_TASK MATERIAL_
(** The chains of the records are the chains of the map. *)
Lemma all_rec_pages st kvs ch m : keys_sorted kvs.*1 -> holds st kvs ch m -> rec_pages ch kvs ≡ₚ all_pages ch.
Proof.
  revert ch m. induction kvs as [|[k v] kvs IH]; intros ch m Hso Hh.
  - assert (ch = ∅) as -> by (apply map_eq; intros q; specialize (Hh q); unfold rec_map in Hh; simpl in Hh; rewrite lookup_empty in Hh; by destruct Hh as [-> _]).
    unfold all_pages. by rewrite map_to_list_empty.
  - rewrite (all_pages_delete ch k). pose proof Hso as Hnd%sorted_NoDup. rewrite fmap_cons in Hnd. apply NoDup_cons in Hnd as [Hk _].
    change (rec_pages ch ((k, v) :: kvs)) with (default [] (ch !! k) ++ rec_pages ch kvs). apply Permutation_app_head.
    rewrite <-(IH (delete k ch) (delete k m)).
    + unfold rec_pages. erewrite list_fmap_ext; [done|]. intros i [k' v'] Hi. simpl. rewrite lookup_delete_ne; [done|].
      intros ->. apply Hk, list_elem_of_fmap. exists (k', v'). split; [done|by eapply list_elem_of_lookup_2].
    + by inversion Hso.
    + intros q. destruct (decide (q = k)) as [->|Hne].
      * rewrite !lookup_delete_eq. by rewrite (proj1 (rec_map_None kvs k) Hk).
      * rewrite !lookup_delete_ne by done. specialize (Hh q). simpl in Hh. by rewrite lookup_insert_ne in Hh.
Qed.

(** A sound tree in the page image alone: its pages and those of its chains, each
    once and none of them reserved. *)
Definition sound_pages (K : Z) (st : Store) (root ps : Z) (m : gmap bytes bytes) (us : list Z) : Prop :=
  let t := btree_open st root 4 ps in
  exists H kvs ids ch, page_size_ok t /\ rep K t H root None None kvs ids /\ holds st kvs ch m /\
    us ≡ₚ ids ++ all_pages ch /\ NoDup us /\ (forall p, p ∈ us -> 4 <= p).

Lemma rep_ids_size K t h p lo hi kvs ids :
  fresh_leaves t = ∅ -> rep K t h p lo hi kvs ids -> NoDup ids -> (length ids <= size (bt_pages t))%nat.
Proof.
  intros Hf Hr Hnd. rewrite <-size_dom, <-(size_list_to_set (C:=gset Z) ids) by done.
  apply subseteq_size. intros q. rewrite elem_of_list_to_set. intros Hq.
  destruct (rep_nodes K t h p lo hi kvs ids q Hr Hq) as [(l & [Hl|(_ & body & l0 & Hb & _)] & _)|(n & _ & _ & body & Hb & _)];
    [by rewrite Hf in Hl|by eapply elem_of_dom_2..].
Qed.

(** The walks on a sound tree collect exactly its pages and find nothing dangling. *)
Lemma walks_exact K st root next ps m us out :
  sound_pages K st root ps m us ->
  collect_all_page_ids (btree_open st root next ps) out = Ok (list_to_set us ∪ out) /\
  find_dangling (btree_open st root next ps) = Ok None.
Proof.
  intros (H & kvs & ids & ch & Hps & Hr & Hh & Hus & Hnd & H4). set (t := btree_open st root next ps).
  apply (rep_frame K _ t) in Hr; [|done|done].
  pose proof (rep_in_order _ _ _ _ _ _ _ _ Hr) as [Hso _].
  pose proof (holds_stored st kvs ch m Hso Hh) as Hst. pose proof (all_rec_pages st kvs ch m Hso Hh) as Hall.
  assert (us ≡ₚ ids ++ rec_pages ch kvs) as Hus' by (by rewrite Hall). clear Hus. rewrite Hus' in Hnd.
  assert (forall m : marks, m.1 = ∅ -> fresh_pages (ids ++ rec_pages ch kvs) m) as Hfr.
  { intros mk Hm. split; [done|]. intros p Hp. rewrite <-Hus' in Hp. split; [by apply H4|rewrite Hm; set_solver]. }
  assert ((root_page_id t =? 0) = false) as E0.
  { apply Z.eqb_neq. destruct (rep_head _ _ _ _ _ _ _ _ Hr) as [ids' ->]. simpl in *.
    specialize (H4 root). rewrite Hus' in H4. specialize (H4 ltac:(by left)). lia. }
  pose proof Hnd as (Hndi & _ & _)%NoDup_app. pose proof (rep_ids_size K t _ _ _ _ _ _ eq_refl Hr Hndi) as Hsz. simpl in Hsz.
  assert (S (size (bt_pages t)) = length ids + (S (size st) - length ids))%nat as Hfu by (simpl; lia). split.
  - unfold collect_all_page_ids, collect_unvisited_page_ids. rewrite E0, Hfu.
    rewrite (walk_rep K t _ _ (rec_pages ch) (recs_stored st ch)) with (m := (∅, out)) (lo := None) (hi := None) (h := H) (kvs := kvs).
    + destruct (S (size st) - length ids)%nat; simpl; do 2 f_equal; by rewrite (list_to_set_perm_L _ _ Hus').
    + apply rec_pages_app.
    + intros k1 k2. apply Forall_app.
    + intros. by apply collect_node_leaf.
    + intros. by apply collect_node_internal.
    + done.
    + done.
    + by apply Hfr.
  - unfold find_dangling. rewrite E0, Hfu.
    rewrite (walk_rep K t _ _ (fun _ => []) (fun k => recs_stored st ch k /\ forall q, q ∈ rec_pages ch k -> 4 <= q))
      with (m := (∅, ∅)) (lo := None) (hi := None) (h := H) (kvs := kvs).
    + by destruct (S (size st) - length ids)%nat.
    + done.
    + intros k1 k2 [[H1 H2]%Forall_app Hq]. rewrite rec_pages_app in Hq.
      split; (split; [done|]); intros q Hin; apply Hq; mem.
    + intros. rewrite marks_add_nil. by eapply find_dangling_node_leaf.
    + intros. by apply find_dangling_node_internal.
    + done.
    + split; [done|]. intros q Hin. apply H4. rewrite Hus'. mem.
    + rewrite app_nil_r. destruct (Hfr (∅, ∅) eq_refl) as [_ Hp]. split; [done|]. intros p Hin. apply Hp. mem.
Qed.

_PROBLEM REQUIREMENTS_
Would you retype the records above without changing a word?

_FINISHED EXERCISE_
(** The chains of the records are the chains of the map. *)
Lemma all_rec_pages st kvs ch m : keys_sorted kvs.*1 -> holds st kvs ch m -> rec_pages ch kvs ≡ₚ all_pages ch.
Proof.
  revert ch m. induction kvs as [|[k v] kvs IH]; intros ch m Hso Hh.
  - assert (ch = ∅) as -> by (apply map_eq; intros q; specialize (Hh q); unfold rec_map in Hh; simpl in Hh; rewrite lookup_empty in Hh; by destruct Hh as [-> _]).
    unfold all_pages. by rewrite map_to_list_empty.
  - rewrite (all_pages_delete ch k). pose proof Hso as Hnd%sorted_NoDup. rewrite fmap_cons in Hnd. apply NoDup_cons in Hnd as [Hk _].
    change (rec_pages ch ((k, v) :: kvs)) with (default [] (ch !! k) ++ rec_pages ch kvs). apply Permutation_app_head.
    rewrite <-(IH (delete k ch) (delete k m)).
    + unfold rec_pages. erewrite list_fmap_ext; [done|]. intros i [k' v'] Hi. simpl. rewrite lookup_delete_ne; [done|].
      intros ->. apply Hk, list_elem_of_fmap. exists (k', v'). split; [done|by eapply list_elem_of_lookup_2].
    + by inversion Hso.
    + intros q. destruct (decide (q = k)) as [->|Hne].
      * rewrite !lookup_delete_eq. by rewrite (proj1 (rec_map_None kvs k) Hk).
      * rewrite !lookup_delete_ne by done. specialize (Hh q). simpl in Hh. by rewrite lookup_insert_ne in Hh.
Qed.

(** A sound tree in the page image alone: its pages and those of its chains, each
    once and none of them reserved. *)
Definition sound_pages (K : Z) (st : Store) (root ps : Z) (m : gmap bytes bytes) (us : list Z) : Prop :=
  let t := btree_open st root 4 ps in
  exists H kvs ids ch, page_size_ok t /\ rep K t H root None None kvs ids /\ holds st kvs ch m /\
    us ≡ₚ ids ++ all_pages ch /\ NoDup us /\ (forall p, p ∈ us -> 4 <= p).

Lemma rep_ids_size K t h p lo hi kvs ids :
  fresh_leaves t = ∅ -> rep K t h p lo hi kvs ids -> NoDup ids -> (length ids <= size (bt_pages t))%nat.
Proof.
  intros Hf Hr Hnd. rewrite <-size_dom, <-(size_list_to_set (C:=gset Z) ids) by done.
  apply subseteq_size. intros q. rewrite elem_of_list_to_set. intros Hq.
  destruct (rep_nodes K t h p lo hi kvs ids q Hr Hq) as [(l & [Hl|(_ & body & l0 & Hb & _)] & _)|(n & _ & _ & body & Hb & _)];
    [by rewrite Hf in Hl|by eapply elem_of_dom_2..].
Qed.

(** The walks on a sound tree collect exactly its pages and find nothing dangling. *)
Lemma walks_exact K st root next ps m us out :
  sound_pages K st root ps m us ->
  collect_all_page_ids (btree_open st root next ps) out = Ok (list_to_set us ∪ out) /\
  find_dangling (btree_open st root next ps) = Ok None.
Proof.
  intros (H & kvs & ids & ch & Hps & Hr & Hh & Hus & Hnd & H4). set (t := btree_open st root next ps).
  apply (rep_frame K _ t) in Hr; [|done|done].
  pose proof (rep_in_order _ _ _ _ _ _ _ _ Hr) as [Hso _].
  pose proof (holds_stored st kvs ch m Hso Hh) as Hst. pose proof (all_rec_pages st kvs ch m Hso Hh) as Hall.
  assert (us ≡ₚ ids ++ rec_pages ch kvs) as Hus' by (by rewrite Hall). clear Hus. rewrite Hus' in Hnd.
  assert (forall m : marks, m.1 = ∅ -> fresh_pages (ids ++ rec_pages ch kvs) m) as Hfr.
  { intros mk Hm. split; [done|]. intros p Hp. rewrite <-Hus' in Hp. split; [by apply H4|rewrite Hm; set_solver]. }
  assert ((root_page_id t =? 0) = false) as E0.
  { apply Z.eqb_neq. destruct (rep_head _ _ _ _ _ _ _ _ Hr) as [ids' ->]. simpl in *.
    specialize (H4 root). rewrite Hus' in H4. specialize (H4 ltac:(by left)). lia. }
  pose proof Hnd as (Hndi & _ & _)%NoDup_app. pose proof (rep_ids_size K t _ _ _ _ _ _ eq_refl Hr Hndi) as Hsz. simpl in Hsz.
  assert (S (size (bt_pages t)) = length ids + (S (size st) - length ids))%nat as Hfu by (simpl; lia). split.
  - unfold collect_all_page_ids, collect_unvisited_page_ids. rewrite E0, Hfu.
    rewrite (walk_rep K t _ _ (rec_pages ch) (recs_stored st ch)) with (m := (∅, out)) (lo := None) (hi := None) (h := H) (kvs := kvs).
    + destruct (S (size st) - length ids)%nat; simpl; do 2 f_equal; by rewrite (list_to_set_perm_L _ _ Hus').
    + apply rec_pages_app.
    + intros k1 k2. apply Forall_app.
    + intros. by apply collect_node_leaf.
    + intros. by apply collect_node_internal.
    + done.
    + done.
    + by apply Hfr.
  - unfold find_dangling. rewrite E0, Hfu.
    rewrite (walk_rep K t _ _ (fun _ => []) (fun k => recs_stored st ch k /\ forall q, q ∈ rec_pages ch k -> 4 <= q))
      with (m := (∅, ∅)) (lo := None) (hi := None) (h := H) (kvs := kvs).
    + by destruct (S (size st) - length ids)%nat.
    + done.
    + intros k1 k2 [[H1 H2]%Forall_app Hq]. rewrite rec_pages_app in Hq.
      split; (split; [done|]); intros q Hin; apply Hq; mem.
    + intros. rewrite marks_add_nil. by eapply find_dangling_node_leaf.
    + intros. by apply find_dangling_node_internal.
    + done.
    + split; [done|]. intros q Hin. apply H4. rewrite Hus'. mem.
    + rewrite app_nil_r. destruct (Hfr (∅, ∅) eq_refl) as [_ Hp]. split; [done|]. intros p Hin. apply Hp. mem.
Qed.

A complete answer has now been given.